* _PROBLEM REQUIREMENTS_: Look below for the line that contains "(e : pyexn).", then copy it and each following line exactly, through and including the line that contains "match c with DishWasher".

Records excerpted from a collection
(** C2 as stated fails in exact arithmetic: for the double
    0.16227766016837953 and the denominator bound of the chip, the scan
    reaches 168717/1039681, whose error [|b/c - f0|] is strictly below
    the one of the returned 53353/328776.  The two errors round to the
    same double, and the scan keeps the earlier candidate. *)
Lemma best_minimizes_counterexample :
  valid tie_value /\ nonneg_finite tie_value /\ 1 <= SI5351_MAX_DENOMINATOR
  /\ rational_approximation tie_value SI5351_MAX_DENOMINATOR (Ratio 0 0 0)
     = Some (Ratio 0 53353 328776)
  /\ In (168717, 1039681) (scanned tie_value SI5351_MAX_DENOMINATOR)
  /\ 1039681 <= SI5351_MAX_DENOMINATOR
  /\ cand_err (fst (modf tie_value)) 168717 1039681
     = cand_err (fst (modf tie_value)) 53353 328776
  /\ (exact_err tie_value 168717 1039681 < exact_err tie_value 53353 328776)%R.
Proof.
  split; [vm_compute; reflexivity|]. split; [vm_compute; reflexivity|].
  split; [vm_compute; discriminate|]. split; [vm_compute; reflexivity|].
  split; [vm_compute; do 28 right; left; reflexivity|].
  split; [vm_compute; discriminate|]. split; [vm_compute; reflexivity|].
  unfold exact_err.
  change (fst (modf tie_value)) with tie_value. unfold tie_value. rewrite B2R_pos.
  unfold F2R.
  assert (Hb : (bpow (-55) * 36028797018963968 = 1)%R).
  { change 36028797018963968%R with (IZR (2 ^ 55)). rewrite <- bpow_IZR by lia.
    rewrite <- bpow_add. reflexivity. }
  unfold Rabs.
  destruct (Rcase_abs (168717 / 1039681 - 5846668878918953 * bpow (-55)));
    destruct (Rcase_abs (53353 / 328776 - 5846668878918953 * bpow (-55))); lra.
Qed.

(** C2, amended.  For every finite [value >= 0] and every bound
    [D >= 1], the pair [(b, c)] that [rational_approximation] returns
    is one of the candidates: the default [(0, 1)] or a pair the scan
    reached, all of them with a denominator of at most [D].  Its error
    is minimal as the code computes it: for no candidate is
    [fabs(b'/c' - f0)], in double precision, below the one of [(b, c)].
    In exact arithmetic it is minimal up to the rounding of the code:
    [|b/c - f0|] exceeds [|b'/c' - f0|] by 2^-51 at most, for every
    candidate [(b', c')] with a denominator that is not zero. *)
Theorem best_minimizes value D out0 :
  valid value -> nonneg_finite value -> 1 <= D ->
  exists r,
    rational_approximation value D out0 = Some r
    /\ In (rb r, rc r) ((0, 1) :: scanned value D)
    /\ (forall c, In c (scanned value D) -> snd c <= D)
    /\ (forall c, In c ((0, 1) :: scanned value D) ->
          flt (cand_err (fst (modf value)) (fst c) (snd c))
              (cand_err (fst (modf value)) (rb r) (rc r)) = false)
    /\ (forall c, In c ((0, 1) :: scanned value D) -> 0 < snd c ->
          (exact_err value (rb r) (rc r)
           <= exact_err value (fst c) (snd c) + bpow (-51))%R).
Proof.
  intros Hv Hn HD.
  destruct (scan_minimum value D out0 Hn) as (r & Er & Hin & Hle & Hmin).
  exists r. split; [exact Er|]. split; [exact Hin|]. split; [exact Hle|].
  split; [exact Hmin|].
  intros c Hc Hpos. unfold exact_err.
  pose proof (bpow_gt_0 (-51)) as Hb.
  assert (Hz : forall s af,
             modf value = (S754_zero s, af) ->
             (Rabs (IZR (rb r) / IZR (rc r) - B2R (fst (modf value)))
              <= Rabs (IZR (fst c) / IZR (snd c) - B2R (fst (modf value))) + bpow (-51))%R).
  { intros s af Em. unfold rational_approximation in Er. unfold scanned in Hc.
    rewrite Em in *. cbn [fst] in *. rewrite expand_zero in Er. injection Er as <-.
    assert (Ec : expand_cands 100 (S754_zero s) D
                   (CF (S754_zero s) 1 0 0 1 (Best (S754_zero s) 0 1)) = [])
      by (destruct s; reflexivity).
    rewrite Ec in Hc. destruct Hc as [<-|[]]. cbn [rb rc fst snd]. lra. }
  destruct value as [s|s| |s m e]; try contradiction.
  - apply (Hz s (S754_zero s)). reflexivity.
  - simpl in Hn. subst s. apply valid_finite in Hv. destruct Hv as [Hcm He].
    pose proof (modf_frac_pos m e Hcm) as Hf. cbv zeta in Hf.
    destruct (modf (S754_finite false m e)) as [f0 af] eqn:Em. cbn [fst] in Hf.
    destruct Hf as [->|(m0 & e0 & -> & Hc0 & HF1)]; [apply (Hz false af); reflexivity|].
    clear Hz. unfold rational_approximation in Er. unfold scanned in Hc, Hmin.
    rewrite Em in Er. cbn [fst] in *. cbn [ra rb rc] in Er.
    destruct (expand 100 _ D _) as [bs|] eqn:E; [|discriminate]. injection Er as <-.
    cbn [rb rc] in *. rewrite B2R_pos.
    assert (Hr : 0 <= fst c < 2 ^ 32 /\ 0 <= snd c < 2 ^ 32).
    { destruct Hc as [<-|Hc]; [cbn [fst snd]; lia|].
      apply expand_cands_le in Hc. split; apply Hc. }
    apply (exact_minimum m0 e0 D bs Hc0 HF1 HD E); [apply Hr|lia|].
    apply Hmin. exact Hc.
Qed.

* * *

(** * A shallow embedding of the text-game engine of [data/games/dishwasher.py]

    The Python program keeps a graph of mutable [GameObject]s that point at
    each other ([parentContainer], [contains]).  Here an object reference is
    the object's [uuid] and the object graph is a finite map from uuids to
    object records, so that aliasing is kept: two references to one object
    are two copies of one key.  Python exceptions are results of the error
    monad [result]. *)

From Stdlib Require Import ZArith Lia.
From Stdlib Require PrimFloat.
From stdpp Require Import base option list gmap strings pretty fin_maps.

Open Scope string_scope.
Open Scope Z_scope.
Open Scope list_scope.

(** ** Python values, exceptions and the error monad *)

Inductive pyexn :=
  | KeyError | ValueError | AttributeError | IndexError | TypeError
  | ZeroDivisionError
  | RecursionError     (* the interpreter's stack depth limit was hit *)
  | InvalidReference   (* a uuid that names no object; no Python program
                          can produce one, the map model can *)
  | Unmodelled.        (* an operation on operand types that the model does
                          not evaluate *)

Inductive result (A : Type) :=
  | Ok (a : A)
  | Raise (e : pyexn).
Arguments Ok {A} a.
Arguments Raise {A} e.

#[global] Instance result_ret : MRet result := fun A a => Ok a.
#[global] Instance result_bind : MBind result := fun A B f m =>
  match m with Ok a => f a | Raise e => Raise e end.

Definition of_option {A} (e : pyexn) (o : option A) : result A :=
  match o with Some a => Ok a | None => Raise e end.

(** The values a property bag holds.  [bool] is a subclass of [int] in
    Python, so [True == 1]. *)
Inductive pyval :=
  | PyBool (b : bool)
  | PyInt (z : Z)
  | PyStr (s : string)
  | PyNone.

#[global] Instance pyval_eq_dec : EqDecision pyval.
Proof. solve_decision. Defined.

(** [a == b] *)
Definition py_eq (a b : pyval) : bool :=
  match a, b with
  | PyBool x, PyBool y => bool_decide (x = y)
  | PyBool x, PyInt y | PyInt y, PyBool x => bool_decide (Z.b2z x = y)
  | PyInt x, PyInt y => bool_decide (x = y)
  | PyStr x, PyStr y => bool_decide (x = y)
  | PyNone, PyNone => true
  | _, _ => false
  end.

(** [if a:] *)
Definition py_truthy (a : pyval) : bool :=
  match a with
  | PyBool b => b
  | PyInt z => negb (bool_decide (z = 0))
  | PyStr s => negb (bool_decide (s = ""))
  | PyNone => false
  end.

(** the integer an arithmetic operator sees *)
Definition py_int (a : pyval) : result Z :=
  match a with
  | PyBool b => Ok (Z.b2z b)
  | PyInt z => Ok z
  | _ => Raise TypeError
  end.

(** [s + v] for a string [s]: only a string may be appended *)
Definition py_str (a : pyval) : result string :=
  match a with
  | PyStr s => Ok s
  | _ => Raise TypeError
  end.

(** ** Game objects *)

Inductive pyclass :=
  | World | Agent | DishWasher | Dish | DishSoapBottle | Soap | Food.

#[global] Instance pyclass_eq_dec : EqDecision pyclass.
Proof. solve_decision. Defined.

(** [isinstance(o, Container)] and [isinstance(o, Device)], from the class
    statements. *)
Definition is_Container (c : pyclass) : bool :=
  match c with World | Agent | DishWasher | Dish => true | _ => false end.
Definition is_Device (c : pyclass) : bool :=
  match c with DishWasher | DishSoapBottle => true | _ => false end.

* _RESPONSE TO THIS EXERCISE_:
  | Raise (e : pyexn).
Arguments Ok {A} a.
Arguments Raise {A} e.

#[global] Instance result_ret : MRet result := fun A a => Ok a.
#[global] Instance result_bind : MBind result := fun A B f m =>
  match m with Ok a => f a | Raise e => Raise e end.

Definition of_option {A} (e : pyexn) (o : option A) : result A :=
  match o with Some a => Ok a | None => Raise e end.

(** The values a property bag holds.  [bool] is a subclass of [int] in
    Python, so [True == 1]. *)
Inductive pyval :=
  | PyBool (b : bool)
  | PyInt (z : Z)
  | PyStr (s : string)
  | PyNone.

#[global] Instance pyval_eq_dec : EqDecision pyval.
Proof. solve_decision. Defined.

(** [a == b] *)
Definition py_eq (a b : pyval) : bool :=
  match a, b with
  | PyBool x, PyBool y => bool_decide (x = y)
  | PyBool x, PyInt y | PyInt y, PyBool x => bool_decide (Z.b2z x = y)
  | PyInt x, PyInt y => bool_decide (x = y)
  | PyStr x, PyStr y => bool_decide (x = y)
  | PyNone, PyNone => true
  | _, _ => false
  end.

(** [if a:] *)
Definition py_truthy (a : pyval) : bool :=
  match a with
  | PyBool b => b
  | PyInt z => negb (bool_decide (z = 0))
  | PyStr s => negb (bool_decide (s = ""))
  | PyNone => false
  end.

(** the integer an arithmetic operator sees *)
Definition py_int (a : pyval) : result Z :=
  match a with
  | PyBool b => Ok (Z.b2z b)
  | PyInt z => Ok z
  | _ => Raise TypeError
  end.

(** [s + v] for a string [s]: only a string may be appended *)
Definition py_str (a : pyval) : result string :=
  match a with
  | PyStr s => Ok s
  | _ => Raise TypeError
  end.

(** ** Game objects *)

Inductive pyclass :=
  | World | Agent | DishWasher | Dish | DishSoapBottle | Soap | Food.

#[global] Instance pyclass_eq_dec : EqDecision pyclass.
Proof. solve_decision. Defined.

(** [isinstance(o, Container)] and [isinstance(o, Device)], from the class
    statements. *)
Definition is_Container (c : pyclass) : bool :=
  match c with World | Agent | DishWasher | Dish => true | _ => false end.
Definition is_Device (c : pyclass) : bool :=
  match c with DishWasher | DishSoapBottle => true | _ => false end.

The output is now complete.